Stored dataset items:
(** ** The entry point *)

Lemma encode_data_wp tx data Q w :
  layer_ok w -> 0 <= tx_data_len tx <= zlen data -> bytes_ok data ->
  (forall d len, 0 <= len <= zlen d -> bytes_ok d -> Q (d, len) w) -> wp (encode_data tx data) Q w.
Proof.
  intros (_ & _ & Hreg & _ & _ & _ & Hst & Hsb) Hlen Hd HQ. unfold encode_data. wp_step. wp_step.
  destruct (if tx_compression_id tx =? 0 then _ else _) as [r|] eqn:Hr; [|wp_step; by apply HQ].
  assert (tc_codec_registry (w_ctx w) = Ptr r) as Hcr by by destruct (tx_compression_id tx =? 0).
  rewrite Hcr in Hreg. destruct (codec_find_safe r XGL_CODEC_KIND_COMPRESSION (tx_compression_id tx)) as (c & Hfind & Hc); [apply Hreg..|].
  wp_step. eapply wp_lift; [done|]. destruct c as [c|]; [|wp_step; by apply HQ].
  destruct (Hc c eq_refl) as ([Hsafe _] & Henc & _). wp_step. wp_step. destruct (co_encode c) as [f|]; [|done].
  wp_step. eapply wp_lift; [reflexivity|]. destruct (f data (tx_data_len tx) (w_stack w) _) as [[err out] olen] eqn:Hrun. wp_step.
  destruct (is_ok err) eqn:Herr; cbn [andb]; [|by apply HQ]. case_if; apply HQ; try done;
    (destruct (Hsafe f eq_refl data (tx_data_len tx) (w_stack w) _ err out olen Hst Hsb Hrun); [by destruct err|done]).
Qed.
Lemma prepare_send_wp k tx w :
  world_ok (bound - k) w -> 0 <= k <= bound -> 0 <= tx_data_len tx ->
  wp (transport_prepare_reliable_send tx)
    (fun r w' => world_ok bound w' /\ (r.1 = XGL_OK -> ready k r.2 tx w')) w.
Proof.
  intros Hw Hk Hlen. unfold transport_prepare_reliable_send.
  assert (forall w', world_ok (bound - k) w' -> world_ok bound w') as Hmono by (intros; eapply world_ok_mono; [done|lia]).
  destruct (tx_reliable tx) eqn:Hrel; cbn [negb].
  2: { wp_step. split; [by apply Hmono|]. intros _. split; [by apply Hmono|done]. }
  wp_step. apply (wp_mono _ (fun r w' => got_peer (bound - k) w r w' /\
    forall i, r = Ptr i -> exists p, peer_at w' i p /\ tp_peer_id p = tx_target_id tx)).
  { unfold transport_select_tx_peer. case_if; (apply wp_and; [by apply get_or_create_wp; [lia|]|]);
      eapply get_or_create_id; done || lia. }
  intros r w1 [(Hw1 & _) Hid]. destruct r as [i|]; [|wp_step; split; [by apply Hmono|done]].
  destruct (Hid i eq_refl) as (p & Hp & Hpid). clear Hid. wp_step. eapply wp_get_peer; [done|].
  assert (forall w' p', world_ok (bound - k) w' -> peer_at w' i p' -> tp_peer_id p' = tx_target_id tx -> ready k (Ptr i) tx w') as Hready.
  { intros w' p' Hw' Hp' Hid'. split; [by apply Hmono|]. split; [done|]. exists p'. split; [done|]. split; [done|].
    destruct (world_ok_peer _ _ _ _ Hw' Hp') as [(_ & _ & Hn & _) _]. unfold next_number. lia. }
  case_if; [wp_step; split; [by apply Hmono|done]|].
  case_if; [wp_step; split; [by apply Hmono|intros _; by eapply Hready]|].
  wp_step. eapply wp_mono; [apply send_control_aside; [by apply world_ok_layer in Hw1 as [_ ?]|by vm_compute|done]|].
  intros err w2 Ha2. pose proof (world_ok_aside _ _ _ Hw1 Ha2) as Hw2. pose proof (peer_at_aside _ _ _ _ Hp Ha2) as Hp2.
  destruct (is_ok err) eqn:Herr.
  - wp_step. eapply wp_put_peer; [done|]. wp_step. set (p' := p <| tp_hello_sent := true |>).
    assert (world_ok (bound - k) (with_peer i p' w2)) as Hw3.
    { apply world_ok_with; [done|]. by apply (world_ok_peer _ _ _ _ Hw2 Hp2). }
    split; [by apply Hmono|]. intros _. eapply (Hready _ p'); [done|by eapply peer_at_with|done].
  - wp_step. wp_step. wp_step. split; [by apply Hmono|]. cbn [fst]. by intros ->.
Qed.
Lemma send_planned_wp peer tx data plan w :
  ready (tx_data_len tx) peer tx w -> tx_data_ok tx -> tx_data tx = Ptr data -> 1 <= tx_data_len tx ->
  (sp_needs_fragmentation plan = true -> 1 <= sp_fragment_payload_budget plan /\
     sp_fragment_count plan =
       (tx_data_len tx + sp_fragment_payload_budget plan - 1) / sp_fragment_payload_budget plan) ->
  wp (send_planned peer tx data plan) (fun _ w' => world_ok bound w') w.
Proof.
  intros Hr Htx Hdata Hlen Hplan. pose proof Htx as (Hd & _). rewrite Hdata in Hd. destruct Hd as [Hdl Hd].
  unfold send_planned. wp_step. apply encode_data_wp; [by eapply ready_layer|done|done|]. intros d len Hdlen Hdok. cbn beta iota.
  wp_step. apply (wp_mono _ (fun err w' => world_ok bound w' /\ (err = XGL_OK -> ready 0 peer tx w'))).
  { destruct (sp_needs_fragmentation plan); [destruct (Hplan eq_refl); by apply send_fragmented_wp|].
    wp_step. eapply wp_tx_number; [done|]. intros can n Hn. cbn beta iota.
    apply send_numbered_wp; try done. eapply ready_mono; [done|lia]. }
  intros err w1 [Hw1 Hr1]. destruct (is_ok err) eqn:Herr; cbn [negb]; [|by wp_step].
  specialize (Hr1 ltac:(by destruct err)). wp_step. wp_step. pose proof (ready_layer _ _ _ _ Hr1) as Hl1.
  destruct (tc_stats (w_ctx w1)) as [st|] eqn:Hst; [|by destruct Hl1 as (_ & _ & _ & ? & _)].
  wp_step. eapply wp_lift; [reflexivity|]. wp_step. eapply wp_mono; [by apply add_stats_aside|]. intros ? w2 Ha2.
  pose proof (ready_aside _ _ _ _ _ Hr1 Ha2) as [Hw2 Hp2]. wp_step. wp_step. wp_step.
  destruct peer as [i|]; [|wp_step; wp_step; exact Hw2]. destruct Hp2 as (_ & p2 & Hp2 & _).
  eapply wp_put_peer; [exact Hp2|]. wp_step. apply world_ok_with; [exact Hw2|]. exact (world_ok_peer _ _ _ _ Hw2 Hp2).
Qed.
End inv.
---
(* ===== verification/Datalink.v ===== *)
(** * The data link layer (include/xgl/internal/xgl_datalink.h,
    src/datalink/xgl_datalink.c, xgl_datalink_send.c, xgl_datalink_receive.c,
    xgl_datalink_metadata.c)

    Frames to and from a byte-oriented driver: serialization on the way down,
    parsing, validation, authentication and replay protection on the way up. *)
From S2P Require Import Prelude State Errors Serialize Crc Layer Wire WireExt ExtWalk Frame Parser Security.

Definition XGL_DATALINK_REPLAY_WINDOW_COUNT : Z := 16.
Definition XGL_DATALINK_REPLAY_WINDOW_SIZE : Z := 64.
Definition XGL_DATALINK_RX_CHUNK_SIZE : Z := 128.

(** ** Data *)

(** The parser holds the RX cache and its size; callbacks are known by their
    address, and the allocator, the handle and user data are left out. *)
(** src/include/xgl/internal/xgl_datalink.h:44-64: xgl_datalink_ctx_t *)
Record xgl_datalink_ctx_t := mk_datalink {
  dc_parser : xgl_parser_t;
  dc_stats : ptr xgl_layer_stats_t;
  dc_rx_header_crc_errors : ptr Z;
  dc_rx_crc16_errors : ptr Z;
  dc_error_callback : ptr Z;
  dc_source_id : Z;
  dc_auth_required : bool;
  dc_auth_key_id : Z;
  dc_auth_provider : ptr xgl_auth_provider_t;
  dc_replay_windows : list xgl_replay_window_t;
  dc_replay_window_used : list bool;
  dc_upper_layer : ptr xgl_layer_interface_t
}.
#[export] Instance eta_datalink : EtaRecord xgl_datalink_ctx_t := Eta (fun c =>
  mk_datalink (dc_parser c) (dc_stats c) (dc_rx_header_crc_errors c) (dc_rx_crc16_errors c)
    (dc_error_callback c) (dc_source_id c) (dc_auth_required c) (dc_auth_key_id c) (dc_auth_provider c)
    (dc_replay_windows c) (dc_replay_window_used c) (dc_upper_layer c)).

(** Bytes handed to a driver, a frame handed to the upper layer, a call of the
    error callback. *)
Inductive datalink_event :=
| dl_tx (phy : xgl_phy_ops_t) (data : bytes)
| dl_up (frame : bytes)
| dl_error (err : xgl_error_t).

▶ **Your objective**
For this exercise, repeat exactly the lines of the data above from the one with "parsing, validation, authentication" down to the one with "Definition XGL_DATALINK_REPLAY_WINDOW_COUNT : Z", both end lines included.

▶ **Exercise result**
    parsing, validation, authentication and replay protection on the way up. *)
From S2P Require Import Prelude State Errors Serialize Crc Layer Wire WireExt ExtWalk Frame Parser Security.

Definition XGL_DATALINK_REPLAY_WINDOW_COUNT : Z := 16.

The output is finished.